During the rehab process, the new cartilage is growing into the impacted region. In order to be successful, the transplanted cartilage has to form a biological bond with the patella. As Matava described it, “the cells are sort of growing into the bone, and the bone is growing into the cells.”

The average recovery time is approximately a year, Frank said, although some patients take longer and some feel better more quickly.
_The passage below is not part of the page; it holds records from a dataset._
(* ===== verification/Service.v ===== *)
(** The standalone service (src/internal/standalone/service.go): admission of work
    and the drain at shutdown.

    Every critical section under the mutex of the source is one step of a step
    relation; the properties hold for all interleavings. *)
From S2P Require Import Prelude GoLib.
From stdpp Require Import relations gmap options.
Local Open Scope Z_scope.

Definition ErrAlreadyStarted := mkError "standalone" "standalone service already started".
Definition ErrShutdownTimeout := mkError "standalone" "standalone shutdown timed out".

(** * The service *)

(** [sv_closes] counts the calls of [close(s.drained)]; the second one panics. *)
Record Service := mkService { sv_started : bool; sv_accepting : bool; sv_active : Z; sv_closes : nat }.
#[export] Instance Service_eta : Updatable Service :=
  fun r => mkService (sv_started r) (sv_accepting r) (sv_active r) (sv_closes r).
Definition newService : Service := mkService false false 0 0.

Definition start (s : Service) : result unit * Service :=
  if sv_started s then (Fail ErrAlreadyStarted, s) else (Ok tt, s <| sv_started := true |> <| sv_accepting := true |>).
(** [BeginWork]: whether the work is admitted; its completion function runs
    [completeWork] once. *)
Definition BeginWork (s : Service) : bool * Service :=
  if negb (sv_accepting s) then (false, s) else (true, s <| sv_active := sv_active s + 1 |>).
Definition close_drained (s : Service) : Service := s <| sv_closes := S (sv_closes s) |>.
Definition completeWork (s : Service) : Service :=
  let s := s <| sv_active := sv_active s - 1 |> in
  if negb (sv_accepting s) && (sv_active s =? 0) then close_drained s else s.
Definition stopAccepting (s : Service) : Service :=
  let s := s <| sv_accepting := false |> in
  if sv_active s =? 0 then close_drained s else s.
Definition Accepting (s : Service) : bool := sv_accepting s.

(** The program counter of the one run that started. *)
Inductive run := NotStarted | Running | Draining.
(** The service, its run and the work admitted so far: [true] once the completion
    function of a work was called. *)
Record world := mkWorld { w_service : Service; w_run : run; w_works : list bool }.
Definition world_start : world := mkWorld newService NotStarted [].

(** [drain] returns when the channel is closed, or when the timer expired. *)
Inductive drain (w : world) (expired : bool) : option error -> Prop :=
| drain_done : (0 < sv_closes (w_service w))%nat -> drain w expired None
| drain_timeout : expired = true -> drain w expired (Some ErrShutdownTimeout).

Inductive step (w : world) : world -> Prop :=
| step_start s : start (w_service w) = (Ok tt, s) -> step w (mkWorld s Running (w_works w))
| step_refused e s : start (w_service w) = (Fail e, s) -> step w (mkWorld s (w_run w) (w_works w))
| step_begin s : BeginWork (w_service w) = (true, s) -> step w (mkWorld s (w_run w) (w_works w ++ [false]))
| step_rejected s : BeginWork (w_service w) = (false, s) -> step w (mkWorld s (w_run w) (w_works w))
| step_complete i : w_works w !! i = Some false -> step w (mkWorld (completeWork (w_service w)) (w_run w) (<[i := true]> (w_works w)))
| step_complete_again i : w_works w !! i = Some true -> step w w
| step_stop : w_run w = Running -> step w (mkWorld (stopAccepting (w_service w)) Draining (w_works w)).

(** ** Facts *)

Definition unfinished (works : list bool) : Z := Z.of_nat (length (filter (fun done => done = false) works)).
Record world_ok (w : world) : Prop := {
  wo_active : sv_active (w_service w) = unfinished (w_works w);
  wo_started : sv_started (w_service w) = match w_run w with NotStarted => false | _ => true end;
  wo_accepting : sv_accepting (w_service w) = match w_run w with Running => true | _ => false end;
  wo_idle : w_run w = NotStarted -> w_works w = [];
  wo_closes : sv_closes (w_service w) =
    match w_run w with Draining => if sv_active (w_service w) =? 0 then 1%nat else 0%nat | _ => 0%nat end;
}.
Lemma unfinished_snoc works : unfinished (works ++ [false]) = unfinished works + 1.
Proof. unfold unfinished. rewrite filter_app, length_app, filter_cons_True by done. cbn. lia. Qed.
Lemma unfinished_complete works i : works !! i = Some false -> unfinished (<[i := true]> works) = unfinished works - 1.
Proof.
  intros Hi. unfold unfinished. rewrite insert_take_drop by (by eapply lookup_lt_Some). rewrite <- (take_drop_middle works i false Hi) at 3.
  rewrite !filter_app, !length_app, (filter_cons_False _ true), (filter_cons_True _ false) by done. cbn [length]. lia.
Qed.
Lemma unfinished_nonneg works : 0 <= unfinished works.
Proof. unfold unfinished. lia. Qed.
Lemma unfinished_some works i : works !! i = Some false -> 0 < unfinished works.
Proof. intros Hi. pose proof (unfinished_complete works i Hi). pose proof (unfinished_nonneg (<[i := true]> works)). lia. Qed.
Lemma unfinished_none works : unfinished works = 0 <-> Forall (eq true) works.
Proof.
  unfold unfinished. induction works as [|[] works IH]; [by split; [constructor|]| |].
  - rewrite filter_cons_False by done. rewrite IH. split; [by constructor|by intros Hf; inversion Hf].
  - rewrite filter_cons_True by done. cbn. split; [lia|]. intros Hf; inversion Hf; done.
Qed.

Lemma step_ok w w' : world_ok w -> step w w' -> world_ok w'.
Proof.
  intros [Ha Hs Hacc Hid Hc]. destruct w as [[started accepting active closes] pc works]. cbn in *.
  destruct 1 as [s Hst|e s Hst|s Hb|s Hb|i Hi|i Hi|Hr]; cbn in *.
  - unfold start in Hst. cbn in Hst. destruct started; [done|]. injection Hst as <-. destruct pc; [|discriminate..]. rewrite (Hid eq_refl) in *.
    split; cbn; done.
  - unfold start in Hst. cbn in Hst. destruct started; [|done]. by injection Hst as _ <-.
  - unfold BeginWork in Hb. cbn in Hb. destruct accepting; [|done]. injection Hb as <-. destruct pc; try done.
    split; cbn; try done. rewrite unfinished_snoc. by rewrite Ha.
  - unfold BeginWork in Hb. cbn in Hb. destruct accepting; [done|]. by injection Hb as <-.
  - pose proof (unfinished_complete works i Hi) as Hu. pose proof (unfinished_some works i Hi) as Hp.
    unfold completeWork. cbn. destruct accepting; cbn [negb andb].
    + destruct pc; try done. split; cbn; try done. lia.
    + destruct pc; try done; [by rewrite (Hid eq_refl) in Hi|]. destruct (Z.eqb_spec (active - 1) 0) as [Hz|Hz]; cbn [negb andb].
      * split; cbn; try done; [lia|]. destruct (Z.eqb_spec active 0); [lia|]. rewrite Hc. by destruct (Z.eqb_spec (active - 1) 0); [|lia].
      * split; cbn; try done; [lia|]. destruct (Z.eqb_spec active 0); [lia|]. rewrite Hc. by destruct (Z.eqb_spec (active - 1) 0); [lia|].
  - done.
  - subst pc. unfold stopAccepting. cbn. destruct (Z.eqb_spec active 0) as [Hz|Hz]; split; cbn; try done.
    + by rewrite Hc, Hz.
    + by destruct (Z.eqb_spec active 0); [lia|].
Qed.
Definition reachable (w : world) : Prop := rtc step world_start w.
Lemma service_reachable_ok w : reachable w -> world_ok w.
Proof.
  intros Hr. unfold reachable in Hr. remember world_start as w0 eqn:E. assert (H0 : world_ok w0) by (subst; by split).
  clear E. induction Hr as [w|w w1 w2 Hs _ IH]; [done|]. apply IH. by eapply step_ok.
Qed.

Lemma closed_iff w :
  world_ok w ->
  (sv_closes (w_service w) <= 1)%nat /\ ((0 < sv_closes (w_service w))%nat <-> w_run w = Draining /\ Forall (eq true) (w_works w)).
Proof.
  intros [Ha _ _ _ Hc]. rewrite <- unfinished_none, <- Ha, Hc. destruct (w_run w); try (split; [lia|split; [lia|by intros [? _]]]).
  destruct (Z.eqb_spec (sv_active (w_service w)) 0); (split; [lia|split; [|by intros [_ ?]; lia]]); intros ?; split; done || lia.
Qed.
(** Once drained, no step changes the works or opens the channel again. *)
Lemma drained_step w w' :
  world_ok w -> (0 < sv_closes (w_service w))%nat -> step w w' -> w_works w' = w_works w /\ (0 < sv_closes (w_service w'))%nat.
Proof.
  intros Hok Hc Hs. pose proof (proj1 (proj2 (closed_iff w Hok)) Hc) as [Hrun Hall]. destruct Hok as [_ Hst Hacc _ _].
  rewrite Hrun in Hst, Hacc. destruct w as [[started accepting active closes] pc works]. cbn in *. subst.
  destruct Hs as [s Hst|e s Hst|s Hb|s Hb|i Hi|i Hi|Hr]; cbn in *; try done.
  - by injection Hst as _ <-.
  - by injection Hb as <-.
  - rewrite Forall_forall in Hall. apply list_elem_of_lookup_2 in Hi. by specialize (Hall _ Hi).
Qed.

(** ** Properties *)

(** C31: in every interleaving of runs, admissions and completions, called any
    number of times, the drained channel is closed at most once, and exactly when
    the service was stopped and every admitted work is complete; work is admitted
    only between start and stop. *)
Theorem service_drains w :
  reachable w ->
  (sv_closes (w_service w) <= 1)%nat /\
  ((0 < sv_closes (w_service w))%nat <-> w_run w = Draining /\ Forall (eq true) (w_works w)) /\
  ((BeginWork (w_service w)).1 = true <-> w_run w = Running).
Proof.
  intros Hok%service_reachable_ok. destruct (closed_iff w Hok). split_and!; [done..|].
  destruct Hok as [_ _ Hacc _ _]. unfold BeginWork. rewrite Hacc. by destruct (w_run w).
Qed.

(** A run that returns without error left no admitted work unfinished, and no
    later step admits any; one that returns an error timed out. *)
Lemma drained_for_good w w' expired r :
  reachable w -> drain w expired r -> rtc step w w' ->
  match r with
  | None => w_works w' = w_works w /\ Forall (eq true) (w_works w)
  | Some e => e = ErrShutdownTimeout /\ expired = true
  end.
Proof.
  intros Hok%service_reachable_ok Hd Hs. destruct Hd as [Hc|He]; [|done].
  pose proof (proj1 (proj2 (closed_iff w Hok)) Hc) as [_ Hall]. split; [|done].
  clear Hall. induction Hs as [w|w w1 w2 Hstep _ IH]; [done|].
  destruct (drained_step w w1 Hok Hc Hstep) as [Hw Hc1]. rewrite IH; [done|by eapply step_ok|done].
Qed.

(** ** Witnesses *)

(** Two works are admitted, one completes, the service stops and the other one
    completes while the run drains. *)
Definition demo_service (active : Z) (accepting : bool) : Service := mkService true accepting active 0.
Definition demo_drained : world := mkWorld (mkService true false 0 1) Draining [true; true].
Lemma demo_drained_reachable : reachable demo_drained.
Proof.
  eapply rtc_l; [apply (step_start _ (demo_service 0 true)); reflexivity|].
  eapply rtc_l; [apply (step_begin _ (demo_service 1 true)); reflexivity|].
  eapply rtc_l; [apply (step_begin _ (demo_service 2 true)); reflexivity|].
  eapply rtc_l; [apply (step_complete _ 1); reflexivity|].
  eapply rtc_l; [apply step_stop; reflexivity|].
  eapply rtc_l; [apply (step_complete _ 0); reflexivity|]. apply rtc_refl.
Qed.
Lemma service_drains_witness :
  (sv_closes (w_service demo_drained) <= 1)%nat /\
  ((0 < sv_closes (w_service demo_drained))%nat <-> w_run demo_drained = Draining /\ Forall (eq true) (w_works demo_drained)) /\
  ((BeginWork (w_service demo_drained)).1 = true <-> w_run demo_drained = Running).
Proof. exact (service_drains demo_drained demo_drained_reachable). Defined.
Lemma demo_drained_rejects : rtc step demo_drained demo_drained.
Proof. eapply rtc_l; [apply (step_rejected _ (mkService true false 0 1)); reflexivity|]. apply rtc_refl. Qed.
Lemma drained_for_good_witness : w_works demo_drained = w_works demo_drained /\ Forall (eq true) (w_works demo_drained).
Proof.
  exact (drained_for_good demo_drained demo_drained false None demo_drained_reachable
    (drain_done demo_drained false (le_n 1)) demo_drained_rejects).
Defined.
With Landeskog young (30), healthy and fit, he’s theoretically positioned for a faster, smoother rehab.

But again, the standard of recovery for a regular individual or lower-level athlete is different from the standard Landeskog is hoping to reach.

“We’re doing this to get you back to your life,” Frank tells patients. “To get you back to going up and down the stairs, playing with your kids or enjoying being outside with your family.”

Getting back to high-level competition is the “cherry on top,” she says.

It’ll be impossible to know whether the surgery was a true success or failure for another 9 to 12 months, when significant signs of progress should show. Landeskog said he hasn’t even ruled out playing in the 2024 playoffs yet. But this rehab process requires an intense level of commitment.

“There’s coming back at all, and there’s coming back at a high, NHL level where he’s the player he was of a world-class nature,” Matava said. Landeskog is plunging into the unknown, but Matava believes “he has everything going for him to get this to work.”